§ Work instruction
For the data below, give again exactly the lines from the one containing "From Stdlib Require Import Numbers.DecimalString." through the one containing "Local Open Scope string_scope.", both ends included, and no others.

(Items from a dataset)
##########

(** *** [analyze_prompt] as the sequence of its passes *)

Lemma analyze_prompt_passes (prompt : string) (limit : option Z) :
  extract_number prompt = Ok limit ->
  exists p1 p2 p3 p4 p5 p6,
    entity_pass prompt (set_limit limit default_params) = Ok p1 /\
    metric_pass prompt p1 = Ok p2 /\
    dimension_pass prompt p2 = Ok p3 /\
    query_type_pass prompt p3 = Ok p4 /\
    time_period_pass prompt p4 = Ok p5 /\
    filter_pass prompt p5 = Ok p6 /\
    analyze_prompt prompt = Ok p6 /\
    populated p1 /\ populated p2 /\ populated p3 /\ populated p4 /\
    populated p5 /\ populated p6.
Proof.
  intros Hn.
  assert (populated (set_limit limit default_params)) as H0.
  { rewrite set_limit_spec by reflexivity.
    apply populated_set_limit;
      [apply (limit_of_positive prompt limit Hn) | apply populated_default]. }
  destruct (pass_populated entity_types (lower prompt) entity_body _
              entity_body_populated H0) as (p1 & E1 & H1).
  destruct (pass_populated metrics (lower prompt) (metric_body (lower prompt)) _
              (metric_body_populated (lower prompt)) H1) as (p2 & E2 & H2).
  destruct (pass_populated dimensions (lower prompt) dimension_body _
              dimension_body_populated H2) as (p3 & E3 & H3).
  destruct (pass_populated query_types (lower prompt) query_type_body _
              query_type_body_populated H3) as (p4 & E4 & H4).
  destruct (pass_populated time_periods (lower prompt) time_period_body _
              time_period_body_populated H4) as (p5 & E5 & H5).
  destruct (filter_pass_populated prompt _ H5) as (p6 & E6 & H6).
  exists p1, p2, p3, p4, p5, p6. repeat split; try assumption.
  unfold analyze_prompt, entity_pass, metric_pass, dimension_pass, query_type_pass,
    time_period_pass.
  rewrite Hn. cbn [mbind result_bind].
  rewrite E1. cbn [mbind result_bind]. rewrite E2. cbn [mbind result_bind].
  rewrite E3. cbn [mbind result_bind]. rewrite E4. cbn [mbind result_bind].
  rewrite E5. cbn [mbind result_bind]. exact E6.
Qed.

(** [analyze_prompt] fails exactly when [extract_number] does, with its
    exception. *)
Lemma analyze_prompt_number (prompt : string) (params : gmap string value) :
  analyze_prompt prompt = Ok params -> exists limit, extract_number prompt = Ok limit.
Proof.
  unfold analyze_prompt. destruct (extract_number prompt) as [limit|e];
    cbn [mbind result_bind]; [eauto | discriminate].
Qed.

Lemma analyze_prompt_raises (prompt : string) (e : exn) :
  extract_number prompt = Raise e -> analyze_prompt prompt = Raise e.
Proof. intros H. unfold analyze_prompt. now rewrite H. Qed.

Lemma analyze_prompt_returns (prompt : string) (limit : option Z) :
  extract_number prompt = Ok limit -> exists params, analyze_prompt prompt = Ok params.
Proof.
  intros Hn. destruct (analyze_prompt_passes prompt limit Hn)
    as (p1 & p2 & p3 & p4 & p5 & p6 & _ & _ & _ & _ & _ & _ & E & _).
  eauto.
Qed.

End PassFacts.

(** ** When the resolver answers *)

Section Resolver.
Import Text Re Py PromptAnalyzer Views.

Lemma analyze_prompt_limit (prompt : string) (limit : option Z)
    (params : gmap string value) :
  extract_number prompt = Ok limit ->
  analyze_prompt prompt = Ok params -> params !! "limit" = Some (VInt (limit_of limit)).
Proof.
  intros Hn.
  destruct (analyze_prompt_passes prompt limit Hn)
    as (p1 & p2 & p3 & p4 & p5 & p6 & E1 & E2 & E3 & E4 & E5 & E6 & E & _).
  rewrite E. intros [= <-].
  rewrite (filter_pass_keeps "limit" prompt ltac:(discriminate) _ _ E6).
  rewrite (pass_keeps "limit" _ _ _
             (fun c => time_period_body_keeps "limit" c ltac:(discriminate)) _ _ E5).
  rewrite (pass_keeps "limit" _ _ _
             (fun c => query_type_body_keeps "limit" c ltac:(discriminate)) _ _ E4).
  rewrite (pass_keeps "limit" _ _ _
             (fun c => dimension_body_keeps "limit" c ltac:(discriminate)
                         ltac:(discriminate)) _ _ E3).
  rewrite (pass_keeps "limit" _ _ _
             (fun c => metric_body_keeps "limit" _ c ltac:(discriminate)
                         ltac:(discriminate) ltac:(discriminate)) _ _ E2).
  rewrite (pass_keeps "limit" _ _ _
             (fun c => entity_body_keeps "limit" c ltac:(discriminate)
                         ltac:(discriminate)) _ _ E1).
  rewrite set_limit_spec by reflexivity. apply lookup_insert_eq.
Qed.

##########

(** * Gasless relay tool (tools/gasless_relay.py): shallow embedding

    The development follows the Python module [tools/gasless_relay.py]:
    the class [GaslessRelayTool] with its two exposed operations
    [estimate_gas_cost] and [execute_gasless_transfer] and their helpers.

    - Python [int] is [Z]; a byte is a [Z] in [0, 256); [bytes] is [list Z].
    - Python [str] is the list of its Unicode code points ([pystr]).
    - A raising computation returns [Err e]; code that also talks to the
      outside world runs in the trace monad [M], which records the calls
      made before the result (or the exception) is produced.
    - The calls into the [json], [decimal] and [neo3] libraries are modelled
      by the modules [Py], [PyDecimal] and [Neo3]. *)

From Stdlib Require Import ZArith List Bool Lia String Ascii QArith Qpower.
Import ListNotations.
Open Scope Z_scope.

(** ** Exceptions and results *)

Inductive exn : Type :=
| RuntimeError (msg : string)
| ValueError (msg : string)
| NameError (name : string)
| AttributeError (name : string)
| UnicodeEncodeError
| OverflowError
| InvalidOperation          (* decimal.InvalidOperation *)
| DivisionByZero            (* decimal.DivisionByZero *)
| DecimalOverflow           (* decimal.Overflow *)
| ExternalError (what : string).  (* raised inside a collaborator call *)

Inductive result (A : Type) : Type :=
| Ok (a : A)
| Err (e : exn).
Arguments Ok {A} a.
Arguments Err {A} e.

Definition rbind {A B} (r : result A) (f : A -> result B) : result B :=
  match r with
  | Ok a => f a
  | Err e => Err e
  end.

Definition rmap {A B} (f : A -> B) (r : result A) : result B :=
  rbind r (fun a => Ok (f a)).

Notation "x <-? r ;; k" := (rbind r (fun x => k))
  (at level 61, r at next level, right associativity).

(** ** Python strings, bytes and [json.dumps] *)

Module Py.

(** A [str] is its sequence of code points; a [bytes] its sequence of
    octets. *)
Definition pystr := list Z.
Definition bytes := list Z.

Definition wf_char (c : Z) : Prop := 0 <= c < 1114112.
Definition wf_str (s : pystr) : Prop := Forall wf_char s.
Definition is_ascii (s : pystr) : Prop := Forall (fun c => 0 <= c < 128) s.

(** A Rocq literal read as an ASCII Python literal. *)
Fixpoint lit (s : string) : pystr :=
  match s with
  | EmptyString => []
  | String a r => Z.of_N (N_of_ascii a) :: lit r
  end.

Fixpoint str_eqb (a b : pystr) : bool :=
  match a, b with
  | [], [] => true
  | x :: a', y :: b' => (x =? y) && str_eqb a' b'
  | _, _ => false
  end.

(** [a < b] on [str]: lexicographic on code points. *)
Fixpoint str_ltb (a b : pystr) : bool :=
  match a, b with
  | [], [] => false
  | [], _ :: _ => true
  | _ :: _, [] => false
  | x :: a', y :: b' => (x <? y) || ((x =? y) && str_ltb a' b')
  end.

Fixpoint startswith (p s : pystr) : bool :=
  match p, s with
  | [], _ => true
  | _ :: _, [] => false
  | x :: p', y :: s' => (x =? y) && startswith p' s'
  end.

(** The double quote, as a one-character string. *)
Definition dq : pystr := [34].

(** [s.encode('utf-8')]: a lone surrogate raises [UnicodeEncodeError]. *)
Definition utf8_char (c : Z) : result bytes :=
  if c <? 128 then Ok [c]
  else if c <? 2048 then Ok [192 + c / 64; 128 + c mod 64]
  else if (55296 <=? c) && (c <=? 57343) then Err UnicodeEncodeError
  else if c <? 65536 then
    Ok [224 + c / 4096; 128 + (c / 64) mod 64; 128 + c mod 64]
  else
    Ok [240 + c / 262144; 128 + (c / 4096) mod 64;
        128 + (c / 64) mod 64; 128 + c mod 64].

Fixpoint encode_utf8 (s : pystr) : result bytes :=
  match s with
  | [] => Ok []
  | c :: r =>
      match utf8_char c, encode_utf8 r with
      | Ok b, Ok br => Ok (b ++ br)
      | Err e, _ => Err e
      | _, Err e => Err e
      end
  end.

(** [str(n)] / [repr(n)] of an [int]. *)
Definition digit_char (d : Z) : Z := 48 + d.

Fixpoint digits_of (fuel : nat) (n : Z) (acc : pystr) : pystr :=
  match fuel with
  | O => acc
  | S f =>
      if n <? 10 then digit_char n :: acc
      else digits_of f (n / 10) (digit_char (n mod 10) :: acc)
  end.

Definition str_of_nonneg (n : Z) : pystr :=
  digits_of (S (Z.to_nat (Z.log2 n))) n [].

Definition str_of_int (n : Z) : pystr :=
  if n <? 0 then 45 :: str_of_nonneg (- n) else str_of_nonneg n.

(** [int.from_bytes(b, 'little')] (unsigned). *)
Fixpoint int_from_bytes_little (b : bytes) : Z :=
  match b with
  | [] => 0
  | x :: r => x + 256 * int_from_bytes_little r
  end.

##########

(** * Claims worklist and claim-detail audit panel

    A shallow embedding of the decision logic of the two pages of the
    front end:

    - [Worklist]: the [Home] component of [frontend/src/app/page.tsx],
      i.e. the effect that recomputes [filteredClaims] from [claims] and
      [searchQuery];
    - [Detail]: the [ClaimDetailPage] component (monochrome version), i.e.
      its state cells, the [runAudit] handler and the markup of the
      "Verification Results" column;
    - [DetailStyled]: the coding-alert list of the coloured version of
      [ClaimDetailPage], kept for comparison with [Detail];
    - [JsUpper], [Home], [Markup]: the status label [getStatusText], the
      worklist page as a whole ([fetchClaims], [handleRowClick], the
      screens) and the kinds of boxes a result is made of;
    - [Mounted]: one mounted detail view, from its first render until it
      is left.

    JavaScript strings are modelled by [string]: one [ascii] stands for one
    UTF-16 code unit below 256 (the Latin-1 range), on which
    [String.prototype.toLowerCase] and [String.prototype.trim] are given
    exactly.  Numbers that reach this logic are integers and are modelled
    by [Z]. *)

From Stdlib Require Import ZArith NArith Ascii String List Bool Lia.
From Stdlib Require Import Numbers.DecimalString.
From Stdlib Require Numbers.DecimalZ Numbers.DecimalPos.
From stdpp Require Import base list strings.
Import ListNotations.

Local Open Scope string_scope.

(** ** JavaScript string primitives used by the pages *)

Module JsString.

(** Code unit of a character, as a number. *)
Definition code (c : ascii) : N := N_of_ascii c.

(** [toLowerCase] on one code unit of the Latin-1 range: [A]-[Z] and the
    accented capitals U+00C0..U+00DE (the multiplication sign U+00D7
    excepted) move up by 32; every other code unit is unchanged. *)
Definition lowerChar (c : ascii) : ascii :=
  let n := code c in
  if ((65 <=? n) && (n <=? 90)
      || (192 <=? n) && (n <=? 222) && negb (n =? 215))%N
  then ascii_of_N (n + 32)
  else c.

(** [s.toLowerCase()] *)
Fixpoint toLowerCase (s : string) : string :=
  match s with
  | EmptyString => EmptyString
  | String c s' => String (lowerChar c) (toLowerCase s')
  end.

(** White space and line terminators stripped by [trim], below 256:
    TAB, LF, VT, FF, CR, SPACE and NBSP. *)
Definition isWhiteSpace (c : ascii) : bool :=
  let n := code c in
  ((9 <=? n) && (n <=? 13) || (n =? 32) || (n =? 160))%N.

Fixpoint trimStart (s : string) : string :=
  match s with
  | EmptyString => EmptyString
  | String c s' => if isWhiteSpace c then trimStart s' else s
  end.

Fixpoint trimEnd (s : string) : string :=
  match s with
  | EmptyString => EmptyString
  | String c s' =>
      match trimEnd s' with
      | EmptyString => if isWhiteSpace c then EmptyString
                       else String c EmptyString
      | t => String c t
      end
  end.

##########

§ Answer area
From Stdlib Require Import Numbers.DecimalString.
From Stdlib Require Numbers.DecimalZ Numbers.DecimalPos.
From stdpp Require Import base list strings.
Import ListNotations.

Local Open Scope string_scope.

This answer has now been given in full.